§ **Instructions to follow**
Scan the listing below. Return every line containing the string "isascii".
§
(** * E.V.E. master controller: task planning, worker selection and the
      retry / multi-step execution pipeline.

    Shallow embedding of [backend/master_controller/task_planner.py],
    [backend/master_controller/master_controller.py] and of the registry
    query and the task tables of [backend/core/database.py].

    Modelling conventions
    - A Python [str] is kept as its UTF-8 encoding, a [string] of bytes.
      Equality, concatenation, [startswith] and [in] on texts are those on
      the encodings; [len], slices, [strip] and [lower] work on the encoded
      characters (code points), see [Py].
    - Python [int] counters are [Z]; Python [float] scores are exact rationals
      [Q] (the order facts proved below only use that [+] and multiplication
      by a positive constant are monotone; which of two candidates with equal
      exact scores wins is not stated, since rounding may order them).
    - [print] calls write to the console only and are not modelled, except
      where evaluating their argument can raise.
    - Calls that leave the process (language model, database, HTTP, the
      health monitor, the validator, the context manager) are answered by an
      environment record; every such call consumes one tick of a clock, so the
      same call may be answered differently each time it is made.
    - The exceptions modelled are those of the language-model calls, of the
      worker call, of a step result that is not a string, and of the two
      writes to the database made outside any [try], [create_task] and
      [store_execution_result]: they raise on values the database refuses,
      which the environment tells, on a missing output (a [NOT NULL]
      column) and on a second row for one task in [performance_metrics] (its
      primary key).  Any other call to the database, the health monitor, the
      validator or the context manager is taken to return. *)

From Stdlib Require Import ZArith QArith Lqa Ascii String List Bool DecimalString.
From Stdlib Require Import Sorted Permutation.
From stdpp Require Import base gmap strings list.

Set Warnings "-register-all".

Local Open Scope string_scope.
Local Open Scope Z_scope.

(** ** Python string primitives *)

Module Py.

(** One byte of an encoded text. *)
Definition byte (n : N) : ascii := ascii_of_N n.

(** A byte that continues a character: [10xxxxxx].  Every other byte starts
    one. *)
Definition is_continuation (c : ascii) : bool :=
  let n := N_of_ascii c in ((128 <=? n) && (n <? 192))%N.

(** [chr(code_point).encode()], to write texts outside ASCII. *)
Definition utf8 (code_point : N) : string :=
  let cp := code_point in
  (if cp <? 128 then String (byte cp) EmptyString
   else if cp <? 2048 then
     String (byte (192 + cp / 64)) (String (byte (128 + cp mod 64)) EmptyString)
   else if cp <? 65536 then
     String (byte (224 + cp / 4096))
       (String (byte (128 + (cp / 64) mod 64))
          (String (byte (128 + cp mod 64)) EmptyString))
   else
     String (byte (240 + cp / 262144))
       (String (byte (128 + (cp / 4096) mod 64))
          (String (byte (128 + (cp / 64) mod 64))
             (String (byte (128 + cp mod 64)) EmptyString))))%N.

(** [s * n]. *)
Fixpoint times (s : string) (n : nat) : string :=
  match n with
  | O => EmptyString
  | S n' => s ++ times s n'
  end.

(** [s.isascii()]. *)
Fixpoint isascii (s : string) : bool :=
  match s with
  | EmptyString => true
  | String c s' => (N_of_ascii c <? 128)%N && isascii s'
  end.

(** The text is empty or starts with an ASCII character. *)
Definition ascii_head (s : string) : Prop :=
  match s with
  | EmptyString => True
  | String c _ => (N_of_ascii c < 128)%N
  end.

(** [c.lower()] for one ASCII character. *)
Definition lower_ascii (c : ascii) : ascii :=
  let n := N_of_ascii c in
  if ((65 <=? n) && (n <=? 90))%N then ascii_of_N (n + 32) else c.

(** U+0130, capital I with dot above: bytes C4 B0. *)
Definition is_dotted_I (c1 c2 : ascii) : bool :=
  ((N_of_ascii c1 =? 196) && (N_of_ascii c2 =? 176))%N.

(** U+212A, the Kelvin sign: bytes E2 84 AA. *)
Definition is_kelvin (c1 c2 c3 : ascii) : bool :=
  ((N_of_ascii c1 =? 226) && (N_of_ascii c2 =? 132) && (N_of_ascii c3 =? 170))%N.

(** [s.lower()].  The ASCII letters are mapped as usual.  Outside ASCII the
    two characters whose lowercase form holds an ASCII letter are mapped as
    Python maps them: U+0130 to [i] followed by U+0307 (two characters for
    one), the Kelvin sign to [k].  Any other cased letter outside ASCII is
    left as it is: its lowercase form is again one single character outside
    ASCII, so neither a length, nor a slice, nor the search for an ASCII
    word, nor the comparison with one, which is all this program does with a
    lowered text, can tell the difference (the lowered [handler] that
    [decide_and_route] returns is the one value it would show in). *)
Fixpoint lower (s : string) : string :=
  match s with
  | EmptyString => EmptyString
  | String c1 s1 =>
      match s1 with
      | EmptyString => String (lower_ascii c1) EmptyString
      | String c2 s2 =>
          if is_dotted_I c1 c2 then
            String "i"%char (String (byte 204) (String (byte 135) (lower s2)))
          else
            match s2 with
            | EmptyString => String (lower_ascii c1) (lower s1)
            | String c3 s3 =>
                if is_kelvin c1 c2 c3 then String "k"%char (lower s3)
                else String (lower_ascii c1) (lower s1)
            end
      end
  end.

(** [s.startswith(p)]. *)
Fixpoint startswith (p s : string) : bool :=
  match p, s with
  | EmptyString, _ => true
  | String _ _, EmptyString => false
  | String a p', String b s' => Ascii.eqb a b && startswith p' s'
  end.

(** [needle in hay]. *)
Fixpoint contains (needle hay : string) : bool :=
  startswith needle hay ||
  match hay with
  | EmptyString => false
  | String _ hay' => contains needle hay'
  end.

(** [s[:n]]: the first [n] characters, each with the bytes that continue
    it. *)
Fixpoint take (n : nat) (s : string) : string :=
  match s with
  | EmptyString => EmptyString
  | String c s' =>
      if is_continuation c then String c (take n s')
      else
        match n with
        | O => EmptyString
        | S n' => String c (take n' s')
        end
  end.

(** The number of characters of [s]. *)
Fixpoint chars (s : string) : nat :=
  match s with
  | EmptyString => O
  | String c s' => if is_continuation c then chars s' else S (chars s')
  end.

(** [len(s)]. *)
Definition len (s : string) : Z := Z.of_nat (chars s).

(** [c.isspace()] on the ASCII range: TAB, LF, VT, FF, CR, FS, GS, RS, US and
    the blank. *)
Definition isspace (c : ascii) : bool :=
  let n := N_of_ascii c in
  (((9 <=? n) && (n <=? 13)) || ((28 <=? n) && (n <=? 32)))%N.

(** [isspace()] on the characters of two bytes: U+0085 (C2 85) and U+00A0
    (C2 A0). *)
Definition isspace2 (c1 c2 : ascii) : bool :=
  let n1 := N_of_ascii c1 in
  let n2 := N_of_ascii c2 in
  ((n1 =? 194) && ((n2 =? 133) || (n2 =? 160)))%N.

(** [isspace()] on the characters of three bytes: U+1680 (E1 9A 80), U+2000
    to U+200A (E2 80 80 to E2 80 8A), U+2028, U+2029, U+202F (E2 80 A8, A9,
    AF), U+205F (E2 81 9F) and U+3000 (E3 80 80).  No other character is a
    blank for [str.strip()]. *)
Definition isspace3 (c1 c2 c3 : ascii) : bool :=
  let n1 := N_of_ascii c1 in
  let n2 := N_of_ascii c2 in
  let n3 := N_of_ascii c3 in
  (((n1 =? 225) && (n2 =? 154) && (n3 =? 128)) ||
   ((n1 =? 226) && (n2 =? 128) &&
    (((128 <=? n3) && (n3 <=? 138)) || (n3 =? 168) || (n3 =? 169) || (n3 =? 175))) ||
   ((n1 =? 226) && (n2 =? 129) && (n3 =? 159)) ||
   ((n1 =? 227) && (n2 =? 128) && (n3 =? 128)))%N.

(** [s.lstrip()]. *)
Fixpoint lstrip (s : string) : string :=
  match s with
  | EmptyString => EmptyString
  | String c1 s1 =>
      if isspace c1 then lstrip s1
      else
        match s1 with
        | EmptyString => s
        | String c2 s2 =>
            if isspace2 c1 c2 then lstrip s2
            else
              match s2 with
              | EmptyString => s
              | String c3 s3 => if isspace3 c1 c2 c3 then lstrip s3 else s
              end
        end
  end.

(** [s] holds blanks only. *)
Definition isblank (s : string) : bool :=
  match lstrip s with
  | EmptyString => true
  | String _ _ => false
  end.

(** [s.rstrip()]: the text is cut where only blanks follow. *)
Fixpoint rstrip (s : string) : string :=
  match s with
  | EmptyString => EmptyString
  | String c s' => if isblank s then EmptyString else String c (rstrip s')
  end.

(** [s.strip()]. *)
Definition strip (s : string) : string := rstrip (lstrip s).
§
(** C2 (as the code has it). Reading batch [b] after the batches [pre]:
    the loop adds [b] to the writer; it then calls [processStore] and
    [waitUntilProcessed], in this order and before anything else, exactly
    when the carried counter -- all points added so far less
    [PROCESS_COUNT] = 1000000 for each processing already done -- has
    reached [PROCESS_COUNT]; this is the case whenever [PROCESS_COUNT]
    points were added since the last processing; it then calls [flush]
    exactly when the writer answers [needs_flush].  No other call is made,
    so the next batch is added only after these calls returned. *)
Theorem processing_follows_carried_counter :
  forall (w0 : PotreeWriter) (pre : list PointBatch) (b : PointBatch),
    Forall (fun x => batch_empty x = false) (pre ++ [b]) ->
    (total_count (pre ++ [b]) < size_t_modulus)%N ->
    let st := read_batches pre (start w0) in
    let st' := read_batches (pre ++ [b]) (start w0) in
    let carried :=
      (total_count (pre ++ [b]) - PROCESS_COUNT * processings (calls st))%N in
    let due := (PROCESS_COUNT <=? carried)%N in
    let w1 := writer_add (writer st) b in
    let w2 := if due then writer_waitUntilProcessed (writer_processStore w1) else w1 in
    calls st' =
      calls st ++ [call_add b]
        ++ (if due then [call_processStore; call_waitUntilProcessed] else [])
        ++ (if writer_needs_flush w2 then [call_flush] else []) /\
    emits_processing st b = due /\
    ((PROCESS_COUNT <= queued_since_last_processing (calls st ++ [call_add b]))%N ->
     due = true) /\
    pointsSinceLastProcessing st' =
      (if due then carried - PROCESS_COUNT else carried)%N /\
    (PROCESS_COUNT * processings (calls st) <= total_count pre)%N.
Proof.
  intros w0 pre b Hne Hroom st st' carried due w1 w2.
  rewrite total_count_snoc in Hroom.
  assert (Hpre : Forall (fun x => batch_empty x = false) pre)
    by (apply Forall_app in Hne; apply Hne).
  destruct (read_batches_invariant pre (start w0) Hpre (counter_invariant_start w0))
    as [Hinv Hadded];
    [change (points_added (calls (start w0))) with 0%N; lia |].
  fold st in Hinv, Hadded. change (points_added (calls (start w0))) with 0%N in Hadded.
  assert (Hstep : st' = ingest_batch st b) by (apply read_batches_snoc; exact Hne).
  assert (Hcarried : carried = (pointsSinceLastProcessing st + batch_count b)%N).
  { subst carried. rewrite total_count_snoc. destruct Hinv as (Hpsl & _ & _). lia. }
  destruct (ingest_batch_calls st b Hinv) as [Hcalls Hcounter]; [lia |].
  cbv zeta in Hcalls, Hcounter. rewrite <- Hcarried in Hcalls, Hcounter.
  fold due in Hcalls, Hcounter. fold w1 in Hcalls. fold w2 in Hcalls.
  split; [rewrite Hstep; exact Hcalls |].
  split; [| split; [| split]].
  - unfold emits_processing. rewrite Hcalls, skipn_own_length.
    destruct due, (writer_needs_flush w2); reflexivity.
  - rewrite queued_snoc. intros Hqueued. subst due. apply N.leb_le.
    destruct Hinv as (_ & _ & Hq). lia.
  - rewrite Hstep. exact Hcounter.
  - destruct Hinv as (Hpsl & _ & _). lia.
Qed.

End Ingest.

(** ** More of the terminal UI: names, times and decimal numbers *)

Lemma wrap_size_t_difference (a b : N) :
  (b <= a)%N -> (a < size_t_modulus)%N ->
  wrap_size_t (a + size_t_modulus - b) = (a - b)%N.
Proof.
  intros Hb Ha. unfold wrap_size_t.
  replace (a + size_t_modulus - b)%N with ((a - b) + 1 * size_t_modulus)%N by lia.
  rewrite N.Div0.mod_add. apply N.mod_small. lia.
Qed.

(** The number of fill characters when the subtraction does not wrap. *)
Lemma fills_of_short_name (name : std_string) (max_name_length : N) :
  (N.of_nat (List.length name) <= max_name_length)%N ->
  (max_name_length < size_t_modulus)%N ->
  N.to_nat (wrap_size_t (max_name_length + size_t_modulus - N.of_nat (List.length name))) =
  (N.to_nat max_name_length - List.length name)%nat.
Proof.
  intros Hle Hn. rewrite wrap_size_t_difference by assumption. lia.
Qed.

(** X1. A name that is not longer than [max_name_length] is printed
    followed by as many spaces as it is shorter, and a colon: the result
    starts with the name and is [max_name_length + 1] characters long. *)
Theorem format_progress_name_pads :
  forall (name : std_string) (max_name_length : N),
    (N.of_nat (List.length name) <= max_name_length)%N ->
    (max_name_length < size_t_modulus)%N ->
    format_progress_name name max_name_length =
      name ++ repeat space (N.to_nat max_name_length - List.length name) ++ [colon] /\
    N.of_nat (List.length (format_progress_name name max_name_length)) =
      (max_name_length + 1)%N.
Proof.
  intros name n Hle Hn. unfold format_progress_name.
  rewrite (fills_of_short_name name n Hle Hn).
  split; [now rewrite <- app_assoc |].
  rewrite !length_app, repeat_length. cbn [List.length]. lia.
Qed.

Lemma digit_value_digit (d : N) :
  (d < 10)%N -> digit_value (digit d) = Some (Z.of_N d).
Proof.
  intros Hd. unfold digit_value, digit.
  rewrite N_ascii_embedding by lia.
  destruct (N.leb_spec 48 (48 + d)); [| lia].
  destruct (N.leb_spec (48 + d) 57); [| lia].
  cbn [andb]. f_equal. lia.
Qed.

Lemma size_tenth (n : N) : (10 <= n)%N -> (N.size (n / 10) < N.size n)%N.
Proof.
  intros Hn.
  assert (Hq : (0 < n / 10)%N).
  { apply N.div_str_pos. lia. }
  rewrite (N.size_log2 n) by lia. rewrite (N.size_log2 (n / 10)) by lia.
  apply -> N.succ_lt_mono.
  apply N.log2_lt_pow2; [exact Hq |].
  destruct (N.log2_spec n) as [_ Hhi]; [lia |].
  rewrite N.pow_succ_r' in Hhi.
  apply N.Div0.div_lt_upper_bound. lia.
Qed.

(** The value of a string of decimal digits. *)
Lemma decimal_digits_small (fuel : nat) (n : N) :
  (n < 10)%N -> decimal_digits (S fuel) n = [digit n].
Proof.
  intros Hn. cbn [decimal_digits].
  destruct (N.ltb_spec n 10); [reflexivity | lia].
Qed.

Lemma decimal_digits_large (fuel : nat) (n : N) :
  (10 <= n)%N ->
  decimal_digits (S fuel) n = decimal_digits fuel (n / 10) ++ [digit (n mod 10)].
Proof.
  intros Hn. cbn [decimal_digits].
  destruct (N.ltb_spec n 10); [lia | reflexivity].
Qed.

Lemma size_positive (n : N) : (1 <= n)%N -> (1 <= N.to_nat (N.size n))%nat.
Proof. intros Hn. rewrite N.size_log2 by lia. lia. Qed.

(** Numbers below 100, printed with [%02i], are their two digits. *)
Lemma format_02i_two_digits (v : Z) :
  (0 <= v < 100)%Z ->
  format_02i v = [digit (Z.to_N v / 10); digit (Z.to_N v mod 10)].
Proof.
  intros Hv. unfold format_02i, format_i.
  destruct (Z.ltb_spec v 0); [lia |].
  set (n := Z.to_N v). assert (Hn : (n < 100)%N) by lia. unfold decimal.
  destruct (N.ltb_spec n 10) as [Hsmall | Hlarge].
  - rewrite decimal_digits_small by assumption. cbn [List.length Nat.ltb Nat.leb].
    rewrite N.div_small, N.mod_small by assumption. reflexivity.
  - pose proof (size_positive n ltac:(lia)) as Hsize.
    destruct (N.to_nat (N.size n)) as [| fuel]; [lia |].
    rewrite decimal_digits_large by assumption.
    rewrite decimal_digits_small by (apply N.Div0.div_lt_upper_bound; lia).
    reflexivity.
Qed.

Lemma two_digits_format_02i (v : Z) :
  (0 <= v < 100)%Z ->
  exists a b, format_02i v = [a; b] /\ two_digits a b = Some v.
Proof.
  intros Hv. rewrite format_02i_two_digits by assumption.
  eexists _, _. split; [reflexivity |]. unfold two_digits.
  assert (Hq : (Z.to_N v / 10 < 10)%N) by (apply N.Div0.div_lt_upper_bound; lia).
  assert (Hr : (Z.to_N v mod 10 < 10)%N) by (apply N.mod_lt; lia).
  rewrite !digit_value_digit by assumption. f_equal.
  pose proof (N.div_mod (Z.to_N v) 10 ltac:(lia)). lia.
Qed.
§
§ **Solution to this problem**
(** [s.isascii()]. *)
Fixpoint isascii (s : string) : bool :=
  | String c s' => (N_of_ascii c <? 128)%N && isascii s'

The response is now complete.